Full disclosure: I read this book while being slightly under the weather. I caught something during a trip to Indonesia and, while it wasn't anything serious, it did affect the way I read this book. If I had read this book with a clearer mind, perhaps I'd have rated it higher. Nonetheless, you don't choose when you get to fall sick so, sorry Wharton.

Anyway, I will tell you what I like about A Midnight Clear. Having been through the military, Wharton does a great job at recreating what it is like out in the field. The banter between the soldiers are perfect, and the things we do to entertain ourselves in between actions is true to life as well. There is a line somewhere in the book about how the war is mostly just soldiers sitting around and waiting for things to happen. I've never been to war before, but military training is more or less the same. You sit around and wait for something to happen. There was a real sense of familiarity while I was reading the book.

However, as true as it is that the military is most a bunch of waiting around, it doesn't translate quite well to the book. There are entire sections of this book where literally nothing happens, and you are stuck in the wintry landscape with our characters, just waiting for something — anything — to happen. As realistic as that might be, it doesn't make for a particularly good read. It also doesn't help that all six characters have nicknames, and the writer uses nicknames and real names interchangeably. It's bad enough that I was reading this while being a little high on medicine, it's worse that I had to figure out who's who on the page. I admit that it got a bit confusing for me.

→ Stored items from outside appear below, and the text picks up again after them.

Lemma naive_forecast_lags_validation_witness :
  slice (naive_forecast 2 [10; 20; 30; 40; 50]) (Some 1) None
  = slice (x_valid 2 [10; 20; 30; 40; 50]) None (Some (-1)).
Proof.
  exact (proj1 (naive_forecast_lags_validation Z [10; 20; 30; 40; 50] 2
                  ltac:(split; reflexivity))).
Defined.

(** ** Moving averages over the validation period *)

Section MovingAverageFacts.
Context {F : Type} `{DType F}.
Implicit Types (series : list F).

Lemma drop_fmap_seqZ {B} (g : Z -> B) (k : nat) (n : Z) :
  drop k (g <$> seqZ 0 n) = (fun i => g (Z.of_nat k + i)) <$> seqZ 0 (n - Z.of_nat k).
Proof.
  apply list_eq. intros i.
  rewrite lookup_drop, !list_lookup_fmap.
  destruct (decide (Z.of_nat i < n - Z.of_nat k)) as [Hi|Hi].
  - rewrite !lookup_seqZ_lt by lia. simpl. do 2 f_equal. lia.
  - rewrite !lookup_seqZ_ge by lia. reflexivity.
Qed.

Lemma zip_with_fmap_same {X B C D} (f : B -> C -> D) (g : X -> B) (h : X -> C)
    (l : list X) :
  zip_with f (g <$> l) (h <$> l) = (fun x => f (g x) (h x)) <$> l.
Proof.
  induction l as [|x l IH]; [reflexivity|].
  cbn. f_equal. exact IH.
Qed.

(** The forecast of a slice, value by value. *)
Lemma moving_average_forecast_slice_map series (a b w : Z) :
  0 <= a -> 0 < w -> a + w <= b -> b <= len series ->
  moving_average_forecast (slice series (Some a) (Some b)) w
  = Returned ((fun i => mean (slice series (Some (a + i)) (Some (a + i + w))))
                <$> seqZ 0 (b - a - w)).
Proof.
  intros Ha Hw Hab Hb.
  rewrite moving_average_forecast_map. f_equal.
  assert (Hlen : len (slice series (Some a) (Some b)) = b - a).
  { rewrite slice_inside by lia. unfold len in *.
    rewrite length_take, length_drop. lia. }
  rewrite Hlen. unfold range.
  apply list_eq. intros k.
  change (map ?f ?l) with (f <$> l).
  rewrite !list_lookup_fmap.
  destruct (decide (Z.of_nat k < b - a - w)) as [Hk|Hk].
  - rewrite !lookup_seqZ_lt by lia. simpl. do 2 f_equal.
    rewrite slice_slice by lia.
    do 2 f_equal. lia.
  - rewrite !lookup_seqZ_ge by lia. reflexivity.
Qed.
(** A merge request URL is parsed back into what it was built from: when
    the path of the URL is the project path, [/-/merge_requests/] and a
    text, the result is the project path with the number [parseInt] reads
    in the text, and nothing when it reads none. When the text begins
    with digits whose value is below 2^53, the number is that value; a
    larger value comes back as the nearest double. The segments of the
    project path are not empty, hold no slash, and none is
    [merge_requests]. *)
Theorem parseGitLabMrUrl_project_url (pathnameOf : string -> option string)
  (url : string) (segments : list string) (iidText : string) :
  pathnameOf url
  = Some ("/" ++ Js.join "/" segments ++ "/-/merge_requests/" ++ iidText) ->
  segments <> [] ->
  Forall (fun s => s <> "" /\ free GitLabService.SLASH s
                   /\ s <> "merge_requests") segments ->
  iidText <> "" -> free GitLabService.SLASH iidText ->
  GitLabService.parseGitLabMrUrl pathnameOf url
  = match Js.parseInt iidText with
    | Js.NaN => None
    | iid => Some (Js.join "/" segments, iid)
    end
  /\ (forall iid,
        Js.parseDigits iidText 0 false = Some iid ->
        (iid < 2 ^ 53 ->
         GitLabService.parseGitLabMrUrl pathnameOf url
         = Some (Js.join "/" segments, Js.Finite iid))
        /\ Js.parseInt iidText = Js.roundToDouble iid).
Proof.
  intros Hpath Hne Hsegs Htext Hfree.
  set (tail := ["-"; "merge_requests"; iidText]).
  assert (Hjoin : "/" ++ Js.join "/" segments ++ "/-/merge_requests/" ++ iidText
                  = Js.join "/" ("" :: segments ++ tail)).
  { change ("" :: segments ++ tail) with ([""] ++ (segments ++ tail))%list.
    rewrite join_app;
      [|discriminate|destruct segments; [contradiction|discriminate]].
    rewrite join_app by (assumption || discriminate).
    reflexivity. }
  assert (Hsplit : Js.split GitLabService.SLASH
                     ("/" ++ Js.join "/" segments ++ "/-/merge_requests/"
                        ++ iidText)
                   = "" :: (segments ++ tail)%list).
  { rewrite Hjoin. apply split_join; [discriminate|].
    constructor; [exact I|].
    apply Forall_app. split.
    - eapply Forall_impl; [|exact Hsegs]. intros s (_ & Hs & _). exact Hs.
    - repeat constructor; try discriminate. exact Hfree. }
  assert (Hfilter : filter (fun part => (0 <? String.length part)%nat)
                      ("" :: (segments ++ tail)%list)
                    = (segments ++ tail)%list).
  { simpl filter. apply filter_all. apply Forall_app. split.
    - eapply Forall_impl; [|exact Hsegs]. intros s (Hs & _).
      destruct s; [contradiction|reflexivity].
    - repeat constructor. destruct iidText; [contradiction|reflexivity]. }
  assert (Hindex : Js.indexOf (segments ++ tail) "merge_requests"
                   = Z.of_nat (List.length segments) + 1).
  { apply indexOf_app_absent; [|simpl; lia].
    intros Hin. rewrite Forall_forall in Hsegs.
    destruct (Hsegs _ Hin) as (_ & _ & Hno). contradiction. }
  assert (Hlen : (1 <= List.length segments)%nat)
    by (destruct segments; [contradiction|simpl; lia]).
  assert (Hmain : GitLabService.parseGitLabMrUrl pathnameOf url
                  = match Js.parseInt iidText with
                    | Js.NaN => None
                    | iid => Some (Js.join "/" segments, iid)
                    end).
  { unfold GitLabService.parseGitLabMrUrl.
    rewrite Hpath, Hsplit, Hfilter, Hindex.
    replace (Z.of_nat (List.length segments) + 1 - 1)
      with (Z.of_nat (List.length segments) + 0) by lia.
    replace (Z.of_nat (List.length segments) + 1 + 1)
      with (Z.of_nat (List.length segments) + 2) by lia.
    rewrite !at_app_r by lia.
    change (Js.at_ tail 0) with (Some "-").
    change (Js.at_ tail 2) with (Some iidText).
    cbv beta iota.
    change (("-" =? "-")%string) with true.
    destruct (Z.gtb_spec (Z.of_nat (List.length segments) + 1) 1); [|lia].
    destruct (Z.gtb_spec
                (Z.of_nat (List.length (segments ++ tail)))
                (Z.of_nat (List.length segments) + 2))
      as [_|Hbad]; [|rewrite length_app in Hbad; simpl in Hbad; lia].
    simpl andb. cbv iota.
    rewrite slice_inside by (rewrite ?length_app; simpl; lia).
    replace (Z.to_nat (Z.of_nat (List.length segments) + 0 - 0))
      with (List.length segments) by lia.
    change (Z.to_nat 0) with 0%nat. simpl skipn.
    rewrite firstn_app, firstn_all, Nat.sub_diag. simpl firstn.
    rewrite app_nil_r.
    replace (Js.truthy (Js.join "/" segments)) with true;
      [destruct (Js.parseInt iidText); reflexivity|].
    symmetry. apply truthy_true. apply join_nonempty; [exact Hne|].
    eapply Forall_impl; [|exact Hsegs]. intros s (Hs & _). exact Hs. }
  split; [exact Hmain|].
  intros iid Hdigits.
  pose proof (parseInt_digits _ _ Hdigits) as Hparse.
  split; [|exact Hparse].
  intros Hsmall.
  pose proof (parseDigits_nonneg _ _ _ _ (Z.le_refl 0) Hdigits) as Hpos.
  rewrite Hmain, Hparse, roundToDouble_small by lia.
  reflexivity.
Qed.
(** [(heap, amount)] is among [possible_moves] exactly when [heap] indexes
    a heap and [1 <= amount <= heaps[heap]]. *)
Theorem nim_possible_moves_iff (g : Nim.Nim) (a j : nat) :
  In (a, j) (Nim.possible_moves g) <->
  (a < length (Nim.heaps g))%nat /\ (1 <= j <= nth a (Nim.heaps g) 0)%nat.
Proof. apply nim_possible_in. Qed.

(** [possible_moves] lists as many moves as there are objects left. *)
Theorem nim_possible_moves_count (g : Nim.Nim) :
  length (Nim.possible_moves g) = Nim.total g.
Proof. apply nim_moves_from_length. Qed.

(** [make_move] refuses a move exactly when its heap index is out of
    bounds or it removes more objects than the heap holds; a refused move
    leaves the state as it was. *)
Theorem nim_make_move_refuses (g : Nim.Nim) (a j : nat) :
  (fst (Nim.make_move g (a, j)) = false <->
   (length (Nim.heaps g) <= a \/ nth a (Nim.heaps g) 0 < j)%nat) /\
  (fst (Nim.make_move g (a, j)) = false -> snd (Nim.make_move g (a, j)) = g).
Proof.
  unfold Nim.make_move.
  destruct (Nat.leb_spec (length (Nim.heaps g)) a).
  - simpl. split; [split; intros; [lia | reflexivity] | reflexivity].
  - destruct (Nat.ltb_spec (nth a (Nim.heaps g) 0) j); simpl.
    + split; [split; intros; [lia | reflexivity] | reflexivity].
    + split; [split; intros H'; [discriminate | lia] | discriminate].
Qed.
(** * Ophelia: identifier generator and voice-room message buffer

    A shallow embedding of [ophelia/utils/obj_utils.py] ([get_id]) and of
    [ophelia/voicerooms/message_buffer.py] ([MessageBuffer]) together with
    the properties of both that the design document states.

    Python integers are unbounded, so they are modelled by [Z]; Python
    strings by [string]; the dictionary of the buffer, which keeps its keys
    in insertion order, by an association list. *)

From Stdlib Require Import ZArith Arith List String Ascii Bool Lia.
Import ListNotations.
Local Open Scope Z_scope.
Local Open Scope string_scope.
Local Open Scope list_scope.

(* ================================================================== *)
(** ** [ophelia/utils/obj_utils.py] *)

Module ObjUtils.

(** [get_id(type_identifier, counter)].  The function reads the clock; the
    value of [int(time.time())] is the explicit argument [now].  Python's
    [%] with a positive modulus is the floored remainder, i.e. [Z.modulo]. *)
Definition get_id (now : Z) (type_identifier counter : Z) : Z :=
  let identifier := type_identifier in
  let date := now mod 100000000 in
  let count := counter + 1 in
  let check := (identifier * date * count) mod 10 in
  date * 1000000 + identifier * 100000 + count * 10 + check.

(** Reading the four fields of the layout [TTTTTTTTinnnnC] back from an
    identifier by decimal decomposition. *)
Definition id_timestamp (id : Z) : Z := id / 1000000.
Definition id_type (id : Z) : Z := (id / 100000) mod 10.
Definition id_counter (id : Z) : Z := (id / 10) mod 10000.
Definition id_check (id : Z) : Z := id mod 10.

(** All four fields of [get_id now t c] decode to the values encoded. *)
Definition decodes (now t c : Z) : Prop :=
  let id := get_id now t c in
  id_timestamp id = now mod 100000000 /\
  id_type id = t /\
  id_counter id = c + 1 /\
  id_check id = (t * (now mod 100000000) * (c + 1)) mod 10.

End ObjUtils.

(* ================================================================== *)
(** ** Text helpers used by the buffer *)

Module TextUtils.

(** [sep.join(parts)] *)
Fixpoint join (sep : string) (parts : list string) : string :=
  match parts with
  | [] => ""
  | [p] => p
  | p :: rest => (p ++ sep ++ join sep rest)%string
  end.

(** Cutting a character sequence into consecutive pieces of [w]
    characters: what fits in one piece is one piece, a longer sequence
    gives its first [w] characters and the pieces of the rest.  [fuel]
    bounds the number of cuts. *)
Fixpoint chunks (fuel w : nat) (s : list ascii) : list (list ascii) :=
  match fuel with
  | O => [s]
  | S fuel' =>
      if (List.length s <=? w)%nat then [s]
      else firstn w s :: chunks fuel' w (skipn w s)
  end.

(** Modelled from the spec: [string_wrap] of [ophelia/utils/text_utils.py],
    which is not part of the sources at hand.  The design document gives
    [wrap(text, max_width) -> chunks]: "split one string into ordered chunks
    each <= max_width characters"; it requires a text shorter than
    [max_width] to give exactly one chunk and a text of
    [2 * max_width - 1] characters to give exactly two, the first of
    [max_width] characters.  The model cuts the text every [max_width]
    characters ([max_width] is positive at the only call site). *)
Definition string_wrap (s : string) (max_width : nat) : list string :=
  map string_of_list_ascii
      (chunks (String.length s) max_width (list_ascii_of_string s)).

End TextUtils.

(* ================================================================== *)
(** ** [ophelia/voicerooms/message_buffer.py]: the embedding *)

(** An exception, identified by its name. *)
Definition exn := string.

(** What one [await send_message(channel=..., text=...)] does: it returns
    (the transport reporting delivery or failure through the value it
    returns, which [dump] discards), or it raises. *)
Inductive send_result :=
| SendReturned (delivered : bool)
| SendRaised (e : exn).

(** The collaborators of the buffer that live outside the two source
    files: the channel type of discord.py, the display strings of
    [ophelia.output.output.disp_str], the helpers of
    [ophelia.utils.text_utils], the configured threshold
    [settings.voiceroom_buffer_size] and the transport
    [ophelia.output.output.send_message], whose effect on the outside
    world is threaded through [World]. *)
Class Env := {
  TextChannel : Type;
  TextChannel_eq_dec : forall a b : TextChannel, {a = b} + {a <> b};
  channel_name : TextChannel -> string;
  strftime : Z -> string;
  voicerooms_log_header : string -> string -> string -> string -> Z -> string;
  voicerooms_log_attachments : string -> string;
  voicerooms_log_tail : string -> string;
  voicerooms_raw_header : string -> string -> string -> string;
  escape_formatting : string -> string;
  quotify : string -> string;
  group_strings : list string -> list string;
  BUFFER_SIZE : Z;
  World : Type;
  send_message : World -> TextChannel -> string -> World * send_result
}.

Definition LOG_WRAP : nat := 1500.

Section MessageBufferModel.
Context {E : Env}.

Record Author := {
  author_name : string;
  discriminator : string;
  author_id : Z
}.

Record Attachment := { filename : string }.

Record Message := {
  created_at : Z;
  channel : TextChannel;
  author : Author;
  attachments : list Attachment;
  content : string;
  clean_content : string
}.

(** Truth value of a Python string: non-empty. *)
Definition truthy (s : string) : bool :=
  match s with EmptyString => false | String _ _ => true end.

(** The three kinds of line [format_message] builds. *)
Definition header_line (message : Message) : string :=
  voicerooms_log_header
    (strftime (created_at message))
    (channel_name (channel message))
    (escape_formatting (author_name (author message)))
    (discriminator (author message))
    (author_id (author message)).

Definition attachments_line (message : Message) : string :=
  voicerooms_log_attachments
    (TextUtils.join ", "
       (map (fun a => escape_formatting (filename a)) (attachments message))).

(** [MessageBuffer.format_message] *)
Definition format_message (message : Message) : list string :=
  let log_list := [header_line message] in
  let log_list :=
    match attachments message with
    | [] => log_list
    | _ :: _ => log_list ++ [attachments_line message]
    end in
  let log_list :=
    if truthy (content message)
    then log_list ++
         map voicerooms_log_tail
           (TextUtils.string_wrap
              (quotify (escape_formatting (clean_content message))) LOG_WRAP)
    else log_list in
  log_list.

(** What precedes the tail lines of a formatted message: the header line
    and, when the message has attachments, the attachments line. *)
Definition front_lines (message : Message) : list string :=
  header_line message ::
  match attachments message with
  | [] => []
  | _ :: _ => [attachments_line message]
  end.

(** The escaped, then quoted text that [format_message] wraps. *)
Definition quoted_text (message : Message) : string :=
  quotify (escape_formatting (clean_content message)).

(** The object: the three slots of the class. [lock] is [true] while the
    [asyncio.Lock] is held. *)
Record MessageBuffer := {
  message_buffer : list (TextChannel * list string);
  lock : bool;
  current_size : Z
}.

(** [MessageBuffer.__init__]: three assignments; it takes no argument and
    does not read [BUFFER_SIZE]. *)
Inductive construction :=
| Constructed (self : MessageBuffer)
| ConstructionRaised (e : exn).

Definition empty_buffer : MessageBuffer :=
  {| message_buffer := []; lock := false; current_size := 0 |}.

Definition init : construction := Constructed empty_buffer.

(** Dictionary operations on the association list. *)
Fixpoint lookup (c : TextChannel) (d : list (TextChannel * list string))
  : option (list string) :=
  match d with
  | [] => None
  | (k, v) :: rest => if TextChannel_eq_dec c k then Some v else lookup c rest
  end.

(** [d.setdefault(c, []).extend(lines)]: the lines go to the end of the
    entry of [c]; a new key goes to the end of the dictionary. *)
Fixpoint setdefault_extend (d : list (TextChannel * list string))
         (c : TextChannel) (lines : list string) : list (TextChannel * list string) :=
  match d with
  | [] => [(c, [] ++ lines)]
  | (k, v) :: rest =>
      if TextChannel_eq_dec c k then (k, v ++ lines) :: rest
      else (k, v) :: setdefault_extend rest c lines
  end.

(** The lines pending for a destination ([[]] when it has no entry). *)
Definition entry (c : TextChannel) (self : MessageBuffer) : list string :=
  match lookup c (message_buffer self) with
  | Some v => v
  | None => []
  end.

(** Events of a run, in the order they happen: a record call appended
    [lines] for [c]; [send_message] was called; the buffer was cleared
    (lines 79-80 of [dump]). *)
Inductive event :=
| EvRecord (c : TextChannel) (lines : list string)
| EvSend (c : TextChannel) (text : string) (r : send_result)
| EvClear.

(** How an awaited method ends: it returns, it raises, or it waits for a
    lock that nobody will release. *)
Inductive outcome :=
| Returned
| Raised (e : exn)
| Blocked.

Record call_result := {
  world : World;
  buffer : MessageBuffer;
  trace : list event;
  result : outcome
}.

(** [for content in compacted_list: await send_message(channel, content)] *)
Fixpoint send_batches (w : World) (c : TextChannel) (compacted_list : list string)
  : World * list event * option exn :=
  match compacted_list with
  | [] => (w, [], None)
  | text :: rest =>
      match send_message w c text with
      | (w', SendRaised e) => (w', [EvSend c text (SendRaised e)], Some e)
      | (w', SendReturned b) =>
          let '(w'', tr, r) := send_batches w' c rest in
          (w'', EvSend c text (SendReturned b) :: tr, r)
      end
  end.

(** [for channel, content_list in self.message_buffer.items(): ...] *)
Fixpoint dump_items (w : World) (items : list (TextChannel * list string))
  : World * list event * option exn :=
  match items with
  | [] => (w, [], None)
  | (c, content_list) :: rest =>
      let compacted_list := group_strings content_list in
      match send_batches w c compacted_list with
      | (w', tr, Some e) => (w', tr, Some e)
      | (w', tr, None) =>
          let '(w'', tr', r) := dump_items w' rest in
          (w'', tr ++ tr', r)
      end
  end.

(** [MessageBuffer.dump].  An exception leaves the [async with] block,
    which releases the lock, before the two clearing statements. *)
Definition dump (w : World) (self : MessageBuffer) : call_result :=
  if lock self then
    {| world := w; buffer := self; trace := []; result := Blocked |}
  else
    match dump_items w (message_buffer self) with
    | (w', tr, Some e) =>
        {| world := w';
           buffer := {| message_buffer := message_buffer self;
                        lock := false;
                        current_size := current_size self |};
           trace := tr; result := Raised e |}
    | (w', tr, None) =>
        {| world := w';
           buffer := {| message_buffer := [];
                        lock := false;
                        current_size := 0 |};
           trace := tr ++ [EvClear]; result := Returned |}
    end.

(** The buffer after the locked block of a record call (lines 89-93 and
    111-119): lines appended, counter incremented, lock released. *)
Definition appended (self : MessageBuffer) (c : TextChannel) (lines : list string)
  : MessageBuffer :=
  {| message_buffer := setdefault_extend (message_buffer self) c lines;
     lock := false;
     current_size := current_size self + 1 |}.

(** The common shape of the two record calls: append under the lock, then,
    outside it, [if self.current_size >= BUFFER_SIZE: await self.dump()]. *)
Definition record_lines (w : World) (self : MessageBuffer)
           (c : TextChannel) (lines : list string) : call_result :=
  if lock self then
    {| world := w; buffer := self; trace := []; result := Blocked |}
  else
    let self' := appended self c lines in
    if (BUFFER_SIZE <=? current_size self')%Z then
      let r := dump w self' in
      {| world := world r; buffer := buffer r;
         trace := EvRecord c lines :: trace r; result := result r |}
    else
      {| world := w; buffer := self';
         trace := [EvRecord c lines]; result := Returned |}.

(** [MessageBuffer.log_message] *)
Definition log_message (w : World) (self : MessageBuffer)
           (c : TextChannel) (message : Message) : call_result :=
  record_lines w self c (format_message message).

(** [MessageBuffer.log_system_msg]; [now] is [datetime.utcnow()]. *)
Definition log_system_msg (w : World) (self : MessageBuffer)
           (log_channel text_channel : TextChannel) (text : string) (now : Z)
  : call_result :=
  record_lines w self log_channel
    [voicerooms_raw_header (strftime now) (channel_name text_channel) text].

(** Calls made on one buffer, one after the other. *)
Inductive op :=
| LogMessage (c : TextChannel) (message : Message)
| LogSystemMsg (log_channel text_channel : TextChannel) (text : string) (now : Z)
| Dump.

Definition is_record (o : op) : bool :=
  match o with Dump => false | _ => true end.

Definition step (w : World) (self : MessageBuffer) (o : op) : call_result :=
  match o with
  | LogMessage c message => log_message w self c message
  | LogSystemMsg lc tc text now => log_system_msg w self lc tc text now
  | Dump => dump w self
  end.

But I think the core of the book is good. It is about how wars are mostly fought by people at the top, with us lowly soldiers as dispensable pawns. Most of us don't actually want to fight. Most of us just want to not die, and it doesn't matter which side of the battle lines you are on. I think there is a tragedy in this book that is expertly masked by the tragic-comedy approach by the writer, and that's a brilliant way to drive the message home. I just wished that I wasn't ill while reading this book, and that the middle sections of the book didn't feel so bogged down by endless descriptions of sentry shifts and bridge games.